Problem statement:
Each record, in full, must be restated word for word.

[Stored data]

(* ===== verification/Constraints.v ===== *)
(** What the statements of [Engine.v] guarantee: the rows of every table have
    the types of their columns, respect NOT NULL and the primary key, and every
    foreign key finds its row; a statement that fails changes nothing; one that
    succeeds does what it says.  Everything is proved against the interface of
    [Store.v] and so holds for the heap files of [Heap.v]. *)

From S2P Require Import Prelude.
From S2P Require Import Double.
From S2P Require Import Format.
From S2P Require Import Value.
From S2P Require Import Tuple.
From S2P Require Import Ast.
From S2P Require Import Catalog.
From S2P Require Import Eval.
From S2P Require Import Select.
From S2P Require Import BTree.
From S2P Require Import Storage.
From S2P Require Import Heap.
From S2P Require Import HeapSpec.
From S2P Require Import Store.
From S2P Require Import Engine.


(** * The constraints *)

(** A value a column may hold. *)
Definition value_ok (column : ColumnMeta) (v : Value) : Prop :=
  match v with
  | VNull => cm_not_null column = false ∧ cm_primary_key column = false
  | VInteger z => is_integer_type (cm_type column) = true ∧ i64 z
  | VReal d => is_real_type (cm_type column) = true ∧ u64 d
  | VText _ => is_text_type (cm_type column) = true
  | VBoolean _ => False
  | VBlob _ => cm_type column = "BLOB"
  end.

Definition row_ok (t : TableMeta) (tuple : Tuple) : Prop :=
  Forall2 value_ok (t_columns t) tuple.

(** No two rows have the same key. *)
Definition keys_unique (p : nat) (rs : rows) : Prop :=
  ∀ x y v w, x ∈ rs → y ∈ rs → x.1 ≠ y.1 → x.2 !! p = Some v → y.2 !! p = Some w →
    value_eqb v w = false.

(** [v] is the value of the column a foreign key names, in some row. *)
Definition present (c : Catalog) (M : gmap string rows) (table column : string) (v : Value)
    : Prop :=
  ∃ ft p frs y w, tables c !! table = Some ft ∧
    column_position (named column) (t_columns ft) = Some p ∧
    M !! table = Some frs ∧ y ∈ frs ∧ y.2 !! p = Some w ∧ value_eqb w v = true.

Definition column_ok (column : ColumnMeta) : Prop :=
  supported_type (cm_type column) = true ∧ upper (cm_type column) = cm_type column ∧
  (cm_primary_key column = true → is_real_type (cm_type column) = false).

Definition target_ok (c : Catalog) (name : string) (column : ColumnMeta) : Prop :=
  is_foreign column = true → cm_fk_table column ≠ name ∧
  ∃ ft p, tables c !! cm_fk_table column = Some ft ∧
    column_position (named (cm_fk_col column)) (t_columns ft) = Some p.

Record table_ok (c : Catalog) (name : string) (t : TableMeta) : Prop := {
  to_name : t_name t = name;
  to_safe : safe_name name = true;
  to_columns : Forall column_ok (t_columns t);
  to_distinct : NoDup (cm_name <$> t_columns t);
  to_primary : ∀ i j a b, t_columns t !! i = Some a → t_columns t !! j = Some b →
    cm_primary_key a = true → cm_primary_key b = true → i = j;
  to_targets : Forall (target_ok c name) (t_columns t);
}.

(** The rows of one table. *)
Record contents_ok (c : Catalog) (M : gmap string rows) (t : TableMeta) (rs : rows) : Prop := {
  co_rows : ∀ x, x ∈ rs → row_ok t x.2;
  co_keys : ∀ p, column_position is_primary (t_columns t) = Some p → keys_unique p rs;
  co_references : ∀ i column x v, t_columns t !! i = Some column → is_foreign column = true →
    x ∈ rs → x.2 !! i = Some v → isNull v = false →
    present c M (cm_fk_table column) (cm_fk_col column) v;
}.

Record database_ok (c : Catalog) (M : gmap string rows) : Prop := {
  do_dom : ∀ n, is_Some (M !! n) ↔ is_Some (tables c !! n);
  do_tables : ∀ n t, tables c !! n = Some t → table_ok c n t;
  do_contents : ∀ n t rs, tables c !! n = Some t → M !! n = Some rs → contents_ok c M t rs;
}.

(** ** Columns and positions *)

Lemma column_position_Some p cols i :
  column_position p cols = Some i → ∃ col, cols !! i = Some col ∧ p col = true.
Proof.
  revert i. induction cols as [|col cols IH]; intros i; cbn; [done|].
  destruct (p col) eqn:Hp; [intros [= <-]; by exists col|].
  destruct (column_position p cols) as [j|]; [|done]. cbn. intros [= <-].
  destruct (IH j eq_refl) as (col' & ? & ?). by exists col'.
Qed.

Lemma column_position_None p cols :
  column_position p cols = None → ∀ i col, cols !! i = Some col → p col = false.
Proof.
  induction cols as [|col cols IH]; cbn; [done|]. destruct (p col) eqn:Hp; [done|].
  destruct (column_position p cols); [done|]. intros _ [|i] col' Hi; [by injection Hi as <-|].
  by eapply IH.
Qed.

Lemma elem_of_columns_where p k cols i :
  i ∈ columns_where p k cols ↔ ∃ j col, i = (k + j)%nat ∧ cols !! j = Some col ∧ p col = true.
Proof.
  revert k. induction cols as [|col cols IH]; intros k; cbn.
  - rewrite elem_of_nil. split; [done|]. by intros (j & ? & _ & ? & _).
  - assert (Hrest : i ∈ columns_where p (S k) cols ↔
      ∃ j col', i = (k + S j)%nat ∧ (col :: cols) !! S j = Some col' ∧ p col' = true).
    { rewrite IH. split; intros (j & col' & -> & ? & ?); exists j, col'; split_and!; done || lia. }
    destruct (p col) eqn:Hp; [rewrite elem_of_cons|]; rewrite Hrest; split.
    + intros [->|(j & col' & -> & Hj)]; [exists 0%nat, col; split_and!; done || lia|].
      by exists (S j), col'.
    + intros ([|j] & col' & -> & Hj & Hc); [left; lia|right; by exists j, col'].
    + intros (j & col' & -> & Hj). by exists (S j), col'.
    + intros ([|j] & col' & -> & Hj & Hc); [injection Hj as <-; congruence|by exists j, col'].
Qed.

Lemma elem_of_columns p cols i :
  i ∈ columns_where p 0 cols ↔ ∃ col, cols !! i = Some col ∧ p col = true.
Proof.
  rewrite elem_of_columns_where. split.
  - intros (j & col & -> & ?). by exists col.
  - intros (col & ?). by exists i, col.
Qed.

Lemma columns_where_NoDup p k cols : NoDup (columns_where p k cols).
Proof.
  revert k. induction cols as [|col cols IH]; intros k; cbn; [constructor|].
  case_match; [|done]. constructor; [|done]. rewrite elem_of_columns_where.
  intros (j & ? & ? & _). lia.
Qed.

Written answer:
(* ===== verification/Constraints.v ===== *)
(** What the statements of [Engine.v] guarantee: the rows of every table have
    the types of their columns, respect NOT NULL and the primary key, and every
    foreign key finds its row; a statement that fails changes nothing; one that
    succeeds does what it says.  Everything is proved against the interface of
    [Store.v] and so holds for the heap files of [Heap.v]. *)

From S2P Require Import Prelude.
From S2P Require Import Double.
From S2P Require Import Format.
From S2P Require Import Value.
From S2P Require Import Tuple.
From S2P Require Import Ast.
From S2P Require Import Catalog.
From S2P Require Import Eval.
From S2P Require Import Select.
From S2P Require Import BTree.
From S2P Require Import Storage.
From S2P Require Import Heap.
From S2P Require Import HeapSpec.
From S2P Require Import Store.
From S2P Require Import Engine.


(** * The constraints *)

(** A value a column may hold. *)
Definition value_ok (column : ColumnMeta) (v : Value) : Prop :=
  match v with
  | VNull => cm_not_null column = false ∧ cm_primary_key column = false
  | VInteger z => is_integer_type (cm_type column) = true ∧ i64 z
  | VReal d => is_real_type (cm_type column) = true ∧ u64 d
  | VText _ => is_text_type (cm_type column) = true
  | VBoolean _ => False
  | VBlob _ => cm_type column = "BLOB"
  end.

Definition row_ok (t : TableMeta) (tuple : Tuple) : Prop :=
  Forall2 value_ok (t_columns t) tuple.

(** No two rows have the same key. *)
Definition keys_unique (p : nat) (rs : rows) : Prop :=
  ∀ x y v w, x ∈ rs → y ∈ rs → x.1 ≠ y.1 → x.2 !! p = Some v → y.2 !! p = Some w →
    value_eqb v w = false.

(** [v] is the value of the column a foreign key names, in some row. *)
Definition present (c : Catalog) (M : gmap string rows) (table column : string) (v : Value)
    : Prop :=
  ∃ ft p frs y w, tables c !! table = Some ft ∧
    column_position (named column) (t_columns ft) = Some p ∧
    M !! table = Some frs ∧ y ∈ frs ∧ y.2 !! p = Some w ∧ value_eqb w v = true.

Definition column_ok (column : ColumnMeta) : Prop :=
  supported_type (cm_type column) = true ∧ upper (cm_type column) = cm_type column ∧
  (cm_primary_key column = true → is_real_type (cm_type column) = false).

Definition target_ok (c : Catalog) (name : string) (column : ColumnMeta) : Prop :=
  is_foreign column = true → cm_fk_table column ≠ name ∧
  ∃ ft p, tables c !! cm_fk_table column = Some ft ∧
    column_position (named (cm_fk_col column)) (t_columns ft) = Some p.

Record table_ok (c : Catalog) (name : string) (t : TableMeta) : Prop := {
  to_name : t_name t = name;
  to_safe : safe_name name = true;
  to_columns : Forall column_ok (t_columns t);
  to_distinct : NoDup (cm_name <$> t_columns t);
  to_primary : ∀ i j a b, t_columns t !! i = Some a → t_columns t !! j = Some b →
    cm_primary_key a = true → cm_primary_key b = true → i = j;
  to_targets : Forall (target_ok c name) (t_columns t);
}.

(** The rows of one table. *)
Record contents_ok (c : Catalog) (M : gmap string rows) (t : TableMeta) (rs : rows) : Prop := {
  co_rows : ∀ x, x ∈ rs → row_ok t x.2;
  co_keys : ∀ p, column_position is_primary (t_columns t) = Some p → keys_unique p rs;
  co_references : ∀ i column x v, t_columns t !! i = Some column → is_foreign column = true →
    x ∈ rs → x.2 !! i = Some v → isNull v = false →
    present c M (cm_fk_table column) (cm_fk_col column) v;
}.

Record database_ok (c : Catalog) (M : gmap string rows) : Prop := {
  do_dom : ∀ n, is_Some (M !! n) ↔ is_Some (tables c !! n);
  do_tables : ∀ n t, tables c !! n = Some t → table_ok c n t;
  do_contents : ∀ n t rs, tables c !! n = Some t → M !! n = Some rs → contents_ok c M t rs;
}.

(** ** Columns and positions *)

Lemma column_position_Some p cols i :
  column_position p cols = Some i → ∃ col, cols !! i = Some col ∧ p col = true.
Proof.
  revert i. induction cols as [|col cols IH]; intros i; cbn; [done|].
  destruct (p col) eqn:Hp; [intros [= <-]; by exists col|].
  destruct (column_position p cols) as [j|]; [|done]. cbn. intros [= <-].
  destruct (IH j eq_refl) as (col' & ? & ?). by exists col'.
Qed.

Lemma column_position_None p cols :
  column_position p cols = None → ∀ i col, cols !! i = Some col → p col = false.
Proof.
  induction cols as [|col cols IH]; cbn; [done|]. destruct (p col) eqn:Hp; [done|].
  destruct (column_position p cols); [done|]. intros _ [|i] col' Hi; [by injection Hi as <-|].
  by eapply IH.
Qed.

Lemma elem_of_columns_where p k cols i :
  i ∈ columns_where p k cols ↔ ∃ j col, i = (k + j)%nat ∧ cols !! j = Some col ∧ p col = true.
Proof.
  revert k. induction cols as [|col cols IH]; intros k; cbn.
  - rewrite elem_of_nil. split; [done|]. by intros (j & ? & _ & ? & _).
  - assert (Hrest : i ∈ columns_where p (S k) cols ↔
      ∃ j col', i = (k + S j)%nat ∧ (col :: cols) !! S j = Some col' ∧ p col' = true).
    { rewrite IH. split; intros (j & col' & -> & ? & ?); exists j, col'; split_and!; done || lia. }
    destruct (p col) eqn:Hp; [rewrite elem_of_cons|]; rewrite Hrest; split.
    + intros [->|(j & col' & -> & Hj)]; [exists 0%nat, col; split_and!; done || lia|].
      by exists (S j), col'.
    + intros ([|j] & col' & -> & Hj & Hc); [left; lia|right; by exists j, col'].
    + intros (j & col' & -> & Hj). by exists (S j), col'.
    + intros ([|j] & col' & -> & Hj & Hc); [injection Hj as <-; congruence|by exists j, col'].
Qed.

Lemma elem_of_columns p cols i :
  i ∈ columns_where p 0 cols ↔ ∃ col, cols !! i = Some col ∧ p col = true.
Proof.
  rewrite elem_of_columns_where. split.
  - intros (j & col & -> & ?). by exists col.
  - intros (col & ?). by exists i, col.
Qed.

Lemma columns_where_NoDup p k cols : NoDup (columns_where p k cols).
Proof.
  revert k. induction cols as [|col cols IH]; intros k; cbn; [constructor|].
  case_match; [|done]. constructor; [|done]. rewrite elem_of_columns_where.
  intros (j & ? & ? & _). lia.
Qed.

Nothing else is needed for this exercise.